The Chinese government put a jolt in international markets over the weekend, by announcing that it would increase its currency's "exchange rate flexibility." In essence, this means the yuan will no longer be pegged to the dollar. But as U.S. Treasury Secretary Timothy Geithner said yesterday, no one yet knows to what degree the People's Bank of China will let it float.

Despite the PBOC's warning that "the basis for large-scale appreciation" of the yuan doesn't exist, most believe the currency will begin at least a slow appreciation against the dollar. This has heartened the U.S. and many other countries, who felt the artificially low currency gave China an unfair trade advantage.
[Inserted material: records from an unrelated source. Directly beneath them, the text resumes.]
(** * Page metadata and JSON-LD builders of [lib/construct-metadata.ts]

    A shallow embedding of the module and the proofs of its documented
    behaviour.  JavaScript strings are sequences of UTF-16 code units,
    numbers are binary64 values, [undefined] is [None], and a call of the
    platform's [URL] constructor may throw. *)

From Stdlib Require Import List ZArith NArith Lia Bool Ascii String.
From Stdlib Require Import SpecFloat DecimalString DecimalPos DecimalN.
From stdpp Require Import gmap strings.
(** The nodes below a node, itself first, in document order. *)
Fixpoint self_and_descendants (n : Node) : list Node :=
  match n with
  | Text _ | Special _ _ => [n]
  | Tag _ _ cs => n :: flat_map self_and_descendants cs
  end.

(** [tag.descendants], and [soup.descendants] for a whole page. *)
Definition descendants (contents : list Node) : list Node :=
  flat_map self_and_descendants contents.

Definition contents_of (n : Node) : list Node :=
  match n with Text _ | Special _ _ => [] | Tag _ _ cs => cs end.

Definition attrs_of (n : Node) : list (string * string) :=
  match n with Text _ | Special _ _ => [] | Tag _ a _ => a end.

Definition name_of (n : Node) : string :=
  match n with Text _ | Special _ _ => "" | Tag t _ _ => t end.

Definition is_tag (name : string) (n : Node) : bool :=
  match n with Text _ | Special _ _ => false | Tag t _ _ => String.eqb t name end.

(** [x.find(name)]: the first tag of that name below [x]. *)
Definition find (contents : list Node) (name : string) : option Node :=
  List.find (is_tag name) (descendants contents).

(** [x.find(name, {key: value})] *)
Definition find_with_attr (contents : list Node) (name key value : string)
  : option Node :=
  List.find
    (fun n => is_tag name n
              && match dict_get (attrs_of n) key with
                 | Some v => String.eqb v value
                 | None => false
                 end)
    (descendants contents).

(** [x.find_all('a', href=True)] *)
Definition find_all_a_href (contents : list Node) : list Node :=
  filter (fun n => is_tag "a" n && contains (attrs_of n) "href")
         (descendants contents).
(** * Delete-participant use case: [DeleteUserHandler.Handle]

    A shallow embedding of
    [Application/UseCases/User/Handlers/DeleteUserHandler.cs] and of the
    command record it consumes.  The handler is a linear pipeline of nine
    numbered steps over two repository interfaces; the embedding keeps the
    numbering, the constructor names and the message literals of the
    source.

    Effects.  The handler awaits four repository methods and mutates the
    [Room] object that the room repository hands out.  Both are modelled
    explicitly: a [World] holds the heap of [Room] objects (so that every
    holder of the same reference observes the in-place removal) and the
    trace of repository calls, in the order they were issued. *)

From Stdlib Require Import String NArith ZArith List Lia.
From stdpp Require Import base option list gmap.
Import ListNotations.

(** ** Domain values *)

Module Domain.

(** [ValidationFailure(propertyName, errorMessage)] of FluentValidation. *)
Record ValidationFailure := {
  PropertyName : string;
  ErrorMessage : string
}.

(** The handler builds three subclasses of [ValidationResult]; a
    repository may answer with any subclass, or with the base class. *)
Inductive ErrorKind :=
| NotFound
| Forbidden
| BadRequest
| BaseValidationResult.

Record ValidationResult := {
  Kind : ErrorKind;
  Errors : list ValidationFailure
}.

Definition NotFoundError (errors : list ValidationFailure) : ValidationResult :=
  {| Kind := NotFound; Errors := errors |}.

Definition ForbiddenError (errors : list ValidationFailure) : ValidationResult :=
  {| Kind := Forbidden; Errors := errors |}.

Definition BadRequestError (errors : list ValidationFailure) : ValidationResult :=
  {| Kind := BadRequest; Errors := errors |}.

(** [Result<T, E>] of CSharpFunctionalExtensions. *)
Inductive Result (T E : Type) :=
| Success (value : T)
| Failure (error : E).
Arguments Success {T E} value.
Arguments Failure {T E} error.
(** ** Proof automation *)

(** One step of symbolic execution: decided tests, return codes that are
    known, projections of a record that has just been built. *)
Ltac run_step :=
  first
    [ rewrite bool_decide_eq_false_2 by done
    | rewrite bool_decide_eq_true_2 by done
    | progress change (1 =? 1) with true
    | progress change (0 =? 1) with false
    | progress change (-1 =? 1) with false
    | progress change (1 =? 0) with false
    | progress change (0 =? 0) with true
    | progress change (1 =? -1) with false
    | progress change (0 =? -1) with false
    | progress change (-1 =? -1) with true
    | progress cbn beta iota zeta
    | progress cbn [negb orb andb fst snd xml_document event_identifier_value
                    level_value event_data_xml_tag event_data_type
                    set_event_identifier_value set_level_value
                    set_event_data set_xml_document] ].

Ltac run := repeat run_step.

(** ** The other fields of the record *)

Definition set_provider_name_value (r : libevtx_record_values_t)
    (v : option value_ptr) : libevtx_record_values_t :=
  RecordValues (chunk_data_offset r) (data_size r) (identifier r)
    (written_time r) (xml_document r)
    (event_identifier_value r) (level_value r) v
    (computer_value r) (event_data_xml_tag r) (event_data_type r)
    (binary_data_value r).

Definition set_computer_value (r : libevtx_record_values_t)
    (v : option value_ptr) : libevtx_record_values_t :=
  RecordValues (chunk_data_offset r) (data_size r) (identifier r)
    (written_time r) (xml_document r)
    (event_identifier_value r) (level_value r) (provider_name_value r)
    v (event_data_xml_tag r) (event_data_type r)
    (binary_data_value r).

Definition set_binary_data_value (r : libevtx_record_values_t)
    (v : option value_ptr) : libevtx_record_values_t :=
  RecordValues (chunk_data_offset r) (data_size r) (identifier r)
    (written_time r) (xml_document r)
    (event_identifier_value r) (level_value r) (provider_name_value r)
    (computer_value r) (event_data_xml_tag r) (event_data_type r)
    v.

(** ** Creating and releasing the record values *)

(** The two codes of libcerror that only the functions of this part set. *)
Inductive libcerror_lifecycle_code :=
  | LIBCERROR_RUNTIME_ERROR_FINALIZE_FAILED
  | LIBCERROR_IO_ERROR_READ_FAILED.

(** The error of a function of this part: one of the errors above, or one
    with a code of its own. *)
Inductive lifecycle_error :=
  | Raised (e : libcerror_error_t)
  | RaisedLifecycle (d : libcerror_domain) (c : libcerror_lifecycle_code)
      (m : string).

Definition raise (d : libcerror_domain) (c : libcerror_code) (m : string)
  : option lifecycle_error :=
  Some (Raised (Error d c m)).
For a little more perspective of what this means for investors, I asked Global Gains co-advisor Tim Hanson for his take on the weekend's news. Tim and his team will be back in China soon for their yearly research trip, in search of the best stock values in the world's most populous country.

Rex: Tim, there's a little excitement in the air ahead of your upcoming trip to China! Why did China peg the yuan to the dollar in the first place, and why are officials "unpegging" it now?

Tim: The reason China enforced a fixed-exchange rate is because the government wanted a predictable economic system that would allow the country to build a massive export sector. By pegging the yuan to the dollar, Chinese manufacturers were able to promise stable pricing that generally undercut competitor nations and allowed the country to achieve rapid economic growth on the back of its export sector. The reason the government is now considering unpegging the currency is because it's come under significant political pressure from countries such as the U.S., as well as others in their region, who think the fixed-exchange rate gives China an unfair advantage.

Rex: Most are anticipating an upward move for the yuan now, though the Chinese central bank says there's no basis for a "large-scale appreciation" of the yuan. What does it mean for investors? What types of companies might benefit?

Tim: The losers here will be Chinese manufacturers who compete on cost, because their cost of labor, in dollar terms, is about to go up. Companies that fit this bill, such as Winner Medical (Nasdaq: WWIN) and Wonder Auto (Nasdaq: WATG), have somewhat anticipated this development and tried to open up their markets in China, but they will likely feel some negative effects. On the flip side, dollar-based investors should consider upping their China exposure now to companies focused on the mainland. That's because an appreciating yuan will be a tailwind to any investment. China Mobile (NYSE: CHL) is an example of a relatively cheap Chinese company that's deriving almost all of its revenues from domestic Chinese consumers.

Thanks, Tim, we look forward to reading your real-time reports from your upcoming trip.